[发明专利]一种基于多模态特征融合的恶意代码检测方法及系统

权利要求书

1.一种基于多模态特征融合的恶意代码检测方法，其特征在于，包括以下步骤：

获取训练代码样本集，所述训练代码样本集包括良性代码和恶性代码；

对其中的每个代码样本进行关键词推荐和词嵌入，得到关键词嵌入矩阵；

根据所述关键词嵌入矩阵，进行语义特征提取，得到语义表示向量；

基于关键词提取算法对每个关键词进行权重提取，连接得到代码权重向量；基于卡方检验对每个关键词进行统计量计算，连接得到代码统计向量；基于文档主题分类算法得到代码-主题矩阵和主题-词嵌入矩阵，二者相乘得到主题表示向量；

将所述代码权重向量、代码统计向量和代码主题表示向量进行加权融合，得到所述代码样本的多模态特征向量；

将所述语义表示向量和多模态特征向量进行拼接，得到所述代码样本的多模态融合特征；

基于所述训练代码样本集的多模态融合特征，进行恶意代码检测模型的训练，用于恶意代码检测。

2.如权利要求1所述基于多模态特征融合的恶意代码检测方法，其特征在于，获取训练代码样本集后，还进行剔除无效字符、去停用词以及变量名拆分预处理。

3.如权利要求1所述基于多模态特征融合的恶意代码检测方法，其特征在于，所述进行语义特征提取包括：

针对关键词嵌入矩阵，分别执行上下文语义特征提取以及最大池化操作，得到语义表示向量和关键词向量；

基于注意力机制，将所述语义表示向量和所述关键词向量进行拼接，得到语义特征矩阵。

4.如权利要求3所述基于多模态特征融合的恶意代码检测方法，其特征在于，针对关键词嵌入矩阵，执行上下文语义特征提取包括：

基于推荐的关键词进行词性标注，生成词性矩阵；

根据关键词嵌入矩阵和词性矩阵，得到特征加强词嵌入矩阵；

针对所述特征加强词嵌入矩阵，执行上下文语义特征提取，得到语义表示向量。

5.如权利要求3所述基于多模态特征融合的恶意代码检测方法，其特征在于，所述上下文语义特征提取采用基于双向门控循环单元。

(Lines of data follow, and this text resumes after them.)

Lemma join_merge m p F1 h s d ds F3 :
  lseg m p F1 h -> hdr m h s d -> lseg m d ((d, ds) :: F3) NULL ->
  Forall good (F1 ++ (h, s) :: (d, ds) :: F3) -> StronglySorted before (F1 ++ (h, s) :: (d, ds) :: F3) ->
  h + s = d ->
  exists m', join_next h (KHeap p m) = Ret tt (KHeap p m') /\
    lseg m' p (F1 ++ (h, s + ds) :: F3) NULL /\ writes (inside (h, s)) m m'.
Proof.
  intros L1 Hh (_ & nn & Hd & L3) Hg Hs E.
  pose proof (frame_block F1 h s _ Hg Hs) as Hfr. pose proof (lseg_head m nn F3 L3) as Hnn.
  apply Forall_app in Hg as [_ [(G1 & G2 & G3) [(D1 & D2 & D3) GF3]%Forall_cons]%Forall_cons].
  specialize (Hnn GF3) as [_ Hnn]. cbn [fst snd] in *. unfold HEADER in *. unfold join_next.
  rewrite (bind_Ret _ _ _ _ _ (get_size_hdr (KHeap p m) h s d Hh)).
  rewrite (bind_Ret _ _ _ _ _ (get_nextfree_hdr (KHeap p m) h s d Hh)), w32_small by lia.
  destruct (Z.eqb_spec (h + s) d) as [_|]; [|done].
  rewrite (bind_Ret _ _ _ _ _ (get_size_hdr (KHeap p m) d ds nn Hd)), w32_small by lia.
  set (m1 := wr (h + 4) (s + ds) m). set (m2 := wr (h + 8) nn m1). unfold set_size.
  rewrite (bind_Ret _ _ _ _ _ (st32_wr p m (h + 4) _ ltac:(eapply mapped_sub; [apply Hh|lia..]))). fold m1.
  assert (Hh1 : hdr m1 h (s + ds) d).
  { eapply hdr_set_size; [lia| |exact Hh]. apply mapped_join; [apply Hh|rewrite E; apply Hd]. }
  assert (Hd1 : hdr m1 d ds nn) by (apply hdr_other; [lia|done]).
  rewrite (bind_Ret _ _ _ _ _ (get_nextfree_hdr (KHeap p m1) h _ d Hh1)).
  rewrite (bind_Ret _ _ _ _ _ (get_nextfree_hdr (KHeap p m1) d ds nn Hd1)).
  assert (W : writes (inside (h, s)) m m2).
  { eapply writes_trans; (eapply writes_weaken; [|apply wr_writes]); unfold inside; simpl; lia. }
  exists m2. split_and!; [|..|done].
  - apply st32_wr. eapply mapped_sub; [apply Hh1|lia..].
  - apply lseg_app. exists h. split; [eapply lseg_writes; [exact W|intros b x Hb; apply Hfr; auto|done]|].
    split; [done|]. exists nn. split; [by eapply hdr_set_next|].
    eapply lseg_writes; [exact W| |done]. intros b x Hb. apply Hfr. set_solver.
Qed.

Lemma join_next_ok m p F1 h s F2 n :
  lseg m p F1 h -> hdr m h s n -> lseg m n F2 NULL ->
  Forall good (F1 ++ (h, s) :: F2) -> StronglySorted before (F1 ++ (h, s) :: F2) ->
  exists m', join_next h (KHeap p m) = Ret tt (KHeap p m') /\
    lseg m' p (F1 ++ joined (h, s) F2) NULL /\ writes (inside (h, s)) m m'.
Proof.
  intros L1 Hh L2 Hg Hs.
  assert (Hskip : h + s <> n -> exists m', join_next h (KHeap p m) = Ret tt (KHeap p m') /\
    lseg m' p (F1 ++ (h, s) :: F2) NULL /\ writes (inside (h, s)) m m').
  { intros Hne. exists m. split_and!; [|apply lseg_app; exists h; naive_solver|apply writes_refl].
    unfold join_next. rewrite (bind_Ret _ _ _ _ _ (get_size_hdr (KHeap p m) h s n Hh)).
    rewrite (bind_Ret _ _ _ _ _ (get_nextfree_hdr (KHeap p m) h s n Hh)), w32_small.
    - by destruct (Z.eqb_spec (h + s) n).
    - apply Forall_app in Hg as [_ [(? & ? & ?) _]%Forall_cons]. simpl in *. unfold HEADER in *. lia. }
  destruct F2 as [|[d ds] F3]; cbn [joined fst snd].
  - apply Hskip. apply Forall_app in Hg as [_ [(? & ? & ?) _]%Forall_cons]. simpl in *. unfold NULL, HEADER in *. lia.
  - pose proof L2 as [-> _]. destruct (Z.eqb_spec (h + s) d); [|auto]. by apply (join_merge m p F1 h s d).
Qed.

(** Two blocks that touch are one. *)
Lemma merge_ok G a x y H :
  Forall good (G ++ (a, x) :: (a + x, y) :: H) -> StronglySorted before (G ++ (a, x) :: (a + x, y) :: H) ->
  Forall good (G ++ (a, x + y) :: H) /\ StronglySorted before (G ++ (a, x + y) :: H) /\
  (forall z, covered (G ++ (a, x + y) :: H) z <-> covered (G ++ (a, x) :: (a + x, y) :: H) z).
Proof.
  intros [G1 [(A1 & A2 & A3) [(B1 & B2 & B3) G2]%Forall_cons]%Forall_cons]%Forall_app.
  intros (S1 & [[S2 SB]%StronglySorted_inv SA]%StronglySorted_inv & S3)%blocks_sorted_app.
  cbn [fst snd] in *. unfold HEADER in *. split_and!.
  - apply Forall_app. split; [done|]. constructor; [|done]. split_and!; simpl; unfold HEADER; lia.
  - apply blocks_sorted_app. split_and!; [done| |].
    + constructor; [done|]. eapply Forall_impl; [exact SB|]. unfold before. simpl. lia.
    + intros b c Hb [->|Hc]%elem_of_cons; [|apply S3; set_solver].
      apply (S3 b (a, x) Hb). set_solver.
  - intros z. rewrite !covered_app. change (covered ((a, x + y) :: H)) with (covered ([(a, x + y)] ++ H)).
    change (covered ((a, x) :: (a + x, y) :: H)) with (covered ([(a, x)] ++ [(a + x, y)] ++ H)).
    rewrite !covered_app, !covered_one. unfold inside. simpl. assert (a <= z < a + (x + y) <-> a <= z < a + x \/ a + x <= z < a + x + y) by lia. tauto.
Qed.

(** The block [(h, s)] lies within one of the blocks of [F]. *)
Definition holds (F : list (Z * Z)) (h s : Z) : Prop := exists c, c ∈ F /\ c.1 <= h /\ h + s <= c.1 + c.2.

Lemma joined_ok F1 h s F2 :
  Forall good (F1 ++ (h, s) :: F2) -> StronglySorted before (F1 ++ (h, s) :: F2) ->
  Forall good (F1 ++ joined (h, s) F2) /\ StronglySorted before (F1 ++ joined (h, s) F2) /\
  (forall z, covered (F1 ++ joined (h, s) F2) z <-> covered (F1 ++ (h, s) :: F2) z) /\
  holds (F1 ++ joined (h, s) F2) h s.
Proof.
  intros Hg Hs. assert (H0 : holds (F1 ++ (h, s) :: F2) h s).
  { exists (h, s). split; [set_solver|simpl; lia]. }
  destruct F2 as [|[d ds] F3]; cbn [joined fst snd]; [done|].
  destruct (Z.eqb_spec (h + s) d) as [<-|]; [|done].
  destruct (merge_ok F1 h s ds F3 Hg Hs) as (? & ? & ?). split_and!; [done..|].
  exists (h, s + ds). split; [set_solver|]. simpl.
  apply Forall_app in Hg as [_ [_ [(_ & ? & _) _]%Forall_cons]%Forall_cons]. simpl in *. unfold HEADER in *. lia.
Qed.

(** The walk passes the blocks whose successor is still below [h]. *)
Lemma insert_past st G p c h fuel :
  lseg (kmem st) p G c -> Forall (fun b => 0 < b.1 < h) G -> 0 < c < h ->
  insert_walk (length G + fuel) p h st = insert_walk fuel c h st.
Proof.
  intros Hl Hf Hc. revert p Hl Hf. induction G as [|[g gs] G IH]; intros p Hl Hf; [by simpl in *; subst|].
  destruct Hl as (-> & n & Hh & Hl). apply Forall_cons in Hf as [Hg Hf]. cbn [length Nat.add insert_walk fst] in *.
  destruct (Z.eqb_spec g NULL) as [E|_]; [unfold NULL in E; lia|].
  rewrite (bind_Ret _ _ _ _ _ (get_nextfree_hdr st g gs n Hh)).
  assert (Hn : 0 < n < h).
  { destruct G as [|[g' gs'] G]; [by simpl in *; subst|]. destruct Hl as (-> & _).
    apply Forall_cons in Hf as [Hg' _]. done. }
  destruct (Z.ltb_spec h n), (Z.eqb_spec n NULL) as [E|_]; try (unfold NULL in E); try lia.
  rewrite andb_false_r. by apply IH.
Qed.

Section insert.
Context (m : bytes) (p : Z) (G : list (Z * Z)) (c cs h s : Z) (F2 : list (Z * Z)) (n0 : Z).
Hypothesis chain : lseg m p (G ++ (c, cs) :: F2) NULL.
Hypothesis block_h : hdr m h s n0.
Hypothesis all_good : Forall good (G ++ (c, cs) :: (h, s) :: F2).
Hypothesis sorted : StronglySorted before (G ++ (c, cs) :: (h, s) :: F2).

Lemma insert_facts : good (c, cs) /\ good (h, s) /\ Forall good F2 /\ c + cs <= h /\
  (forall b, b ∈ F2 -> h + s <= b.1) /\ (forall b, b ∈ G -> b.1 + b.2 <= c /\ good b).
Proof using all_good sorted.
  clear chain block_h.
  apply Forall_app in all_good as [G1 [Gc [Gh G2]%Forall_cons]%Forall_cons].
  apply blocks_sorted_app in sorted as (_ & [[_ Sh]%StronglySorted_inv Sc]%StronglySorted_inv & S3).
  rewrite Forall_forall in G1, Sh. apply Forall_cons in Sc as [Sc _]. split_and!; [done..|].
  intros b Hb. split; [|auto]. apply (S3 b (c, cs) Hb). set_solver.
Qed.

(** The walk ends at [c] and links or joins the block. *)
Lemma insert_reaches :
  exists n, hdr m c cs n /\ lseg m p G c /\ lseg m n F2 NULL /\ 0 <= n < 4294967296 /\
  insert_walk (walk_fuel (KHeap p m)) p h (KHeap p m) =
  (if w32 (c + cs) =? h then hsize ← get_size h; set_size c (w32 (cs + hsize))
   else set_nextfree h n;; set_nextfree c h) (KHeap p m).
Proof.
  destruct insert_facts as ((C1 & C2 & C3) & (H1 & H2 & H3) & G2 & Hch & S2 & SG). cbn [fst snd] in *.
  pose proof chain as (q & L1 & Eq & n & Hc & L2)%lseg_app. subst q. exists n.
  pose proof (lseg_head _ _ _ L2 G2) as [En Hn]. split_and!; [done|done|done|lia|lia|].
  assert (Hfuel : (length G + 1 <= walk_fuel (KHeap p m))%nat).
  { assert (length (G ++ (c, cs) :: F2) < walk_fuel (KHeap p m))%nat as Hlt.
    - apply (walk_fuel_ok p m p _ NULL chain).
      + apply Forall_app in all_good as [? [? [_ ?]%Forall_cons]%Forall_cons]. apply Forall_app. auto.
      + pose proof sorted as (S1 & [[S3 _]%StronglySorted_inv [_ Sc]%Forall_cons]%StronglySorted_inv & S4)%blocks_sorted_app.
        apply blocks_sorted_app. split_and!; [done|by constructor|]. intros b d Hb Hd. apply S4; [done|set_solver].
    - rewrite length_app in Hlt. simpl in Hlt. lia. }
  replace (walk_fuel (KHeap p m)) with (length G + S (walk_fuel (KHeap p m) - length G - 1))%nat by lia.
  rewrite (insert_past (KHeap p m) G p c h); [|done| |unfold HEADER in *; lia].
  2: { apply Forall_forall. intros b Hb. destruct (SG b Hb) as (? & ? & ? & ?). unfold HEADER in *. lia. }
  cbn [insert_walk]. destruct (Z.eqb_spec c NULL) as [E|_]; [unfold NULL in E; lia|].
  rewrite (bind_Ret _ _ _ _ _ (get_nextfree_hdr (KHeap p m) c cs n Hc)).
  replace ((c <? h) && ((h <? n) || (n =? NULL))) with true.
  - by rewrite (bind_Ret _ _ _ _ _ (get_size_hdr (KHeap p m) c cs n Hc)).
  - symmetry. apply andb_true_iff. split; [apply Z.ltb_lt; unfold HEADER in *; lia|]. apply orb_true_iff.
    destruct F2 as [|b F2']; [right; by apply Z.eqb_eq|left; apply Z.ltb_lt].
    specialize (S2 b ltac:(set_solver)). unfold HEADER in *. lia.
Qed.

Lemma frames b x : b ∈ G \/ b ∈ F2 -> b.1 <= x < b.1 + HEADER -> ~ inside (c, cs) x /\ ~ inside (h, s) x.
Proof using all_good sorted.
  destruct insert_facts as ((C1 & C2 & C3) & (H1 & H2 & H3) & G2 & Hch & S2 & SG). unfold inside. cbn [fst snd] in *.
  intros [Hb|Hb] Hx.
  - destruct (SG b Hb) as (? & ? & ? & ?). lia.
  - specialize (S2 b Hb). lia.
Qed.

Let Fall := G ++ (c, cs) :: (h, s) :: F2.

Lemma inside_all x : inside (c, cs) x \/ inside (h, s) x -> covered Fall x.
Proof. intros [H|H]; eexists; (split; [|exact H]); unfold Fall; clear; set_solver. Qed.

Lemma insert_join : c + cs = h -> (h + s = n0 -> mapped m n0 HEADER) ->
  exists m', (insert_walk (walk_fuel (KHeap p m)) p h;; join_next h) (KHeap p m) = Ret tt (KHeap p m') /\
    lseg m' p (G ++ (c, cs + s) :: F2) NULL /\ writes (covered Fall) m m'.
Proof.
  intros E Hst. destruct insert_reaches as (n & Hc & L1 & L2 & Hn & Hrun).
  pose proof frames as Hfr.
  destruct insert_facts as ((C1 & C2 & C3) & Gh & _ & Hch & _ & _). pose proof Gh as (H1 & H2 & H3).
  cbn [fst snd] in *. unfold HEADER in *.
  rewrite (w32_small (c + cs)), (proj2 (Z.eqb_eq _ _) E) in Hrun by lia.
  rewrite (bind_Ret _ _ _ _ _ (get_size_hdr (KHeap p m) h s n0 block_h)), w32_small in Hrun by lia.
  set (m1 := wr (c + 4) (cs + s) m). unfold set_size in Hrun.
  rewrite (st32_wr p m (c + 4)) in Hrun by (eapply mapped_sub; [apply Hc|lia..]). fold m1 in Hrun.
  assert (W1 : writes (inside (c, cs)) m m1).
  { eapply writes_weaken; [|apply wr_writes]. unfold inside. simpl. lia. }
  assert (Hc1 : hdr m1 c (cs + s) n).
  { eapply hdr_set_size; [lia| |exact Hc]. apply mapped_join; [apply Hc|rewrite E; apply block_h]. }
  assert (Hh1 : hdr m1 h s n0) by (apply hdr_other; [unfold HEADER; lia|done]).
  destruct (join_stale p m1 h s n0 Hh1 Gh) as (m2 & Hj & W2).
  { intros E'. eapply mapped_writes; [exact W1|auto]. }
  exists m2. split_and!.
  - by rewrite (bind_Ret _ _ _ _ _ Hrun).
  - apply lseg_app. exists c. split.
    + eapply lseg_writes; [exact W2|intros b x Hb Hx; by apply (Hfr b x (or_introl Hb))|].
      eapply lseg_writes; [exact W1|intros b x Hb Hx; by apply (Hfr b x (or_introl Hb))|done].
    + split; [done|]. exists n. split.
      * eapply hdr_writes; [exact W2| |done]. unfold inside, HEADER. simpl. lia.
      * eapply lseg_writes; [exact W2|intros b x Hb Hx; by apply (Hfr b x (or_intror Hb))|].
        eapply lseg_writes; [exact W1|intros b x Hb Hx; by apply (Hfr b x (or_intror Hb))|done].
  - eapply writes_trans; eapply writes_weaken; [|exact W1| |exact W2]; intros x Hx; apply inside_all; auto.
Qed.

6.如权利要求1所述基于多模态特征融合的恶意代码检测方法，其特征在于，所述关键词提取算法采用TF-IDF算法。

7.如权利要求1所述基于多模态特征融合的恶意代码检测方法，其特征在于，所述文档主题分类算法采用Gaussian LDA主题模型。

8.一种基于多模态特征融合的恶意代码检测系统，其特征在于，包括：

训练数据获取模块，用于获取训练代码样本集，所述训练代码样本集包括良性代码和恶性代码；

数据预处理模块，用于对其中的每个代码样本进行关键词推荐和词嵌入，得到关键词嵌入矩阵；

语义特征提取模块，用于根据所述关键词嵌入矩阵，进行语义特征提取，得到语义表示向量；

多模态特征提取模块，用于基于关键词提取算法对每个关键词进行权重提取，连接得到代码权重向量；基于卡方检验对每个关键词进行统计量计算，连接得到代码统计向量；基于文档主题分类算法得到代码-主题矩阵和主题-词嵌入矩阵，二者相乘得到主题表示向量；以及

将所述代码权重向量、代码统计向量和代码主题表示向量进行加权融合，得到所述代码样本的多模态特征向量；

多模态特征融合模块，用于将所述语义表示向量和多模态特征向量进行拼接，得到所述代码样本的多模态融合特征；

检测模型训练模块，用于基于所述训练代码样本集的多模态融合特征，进行恶意代码检测模型的训练，用于恶意代码检测。

9.一种电子设备，包括存储器、处理器及存储在存储器上并可在处理器上运行的计算机程序，其特征在于，所述处理器执行所述程序时实现如权利要求1-7任一项所述的基于多模态特征融合的恶意代码检测方法。

10.一种计算机可读存储介质，其上存储有计算机程序，其特征在于，该程序被处理器执行时实现如权利要求1-7任一项所述的基于多模态特征融合的恶意代码检测方法。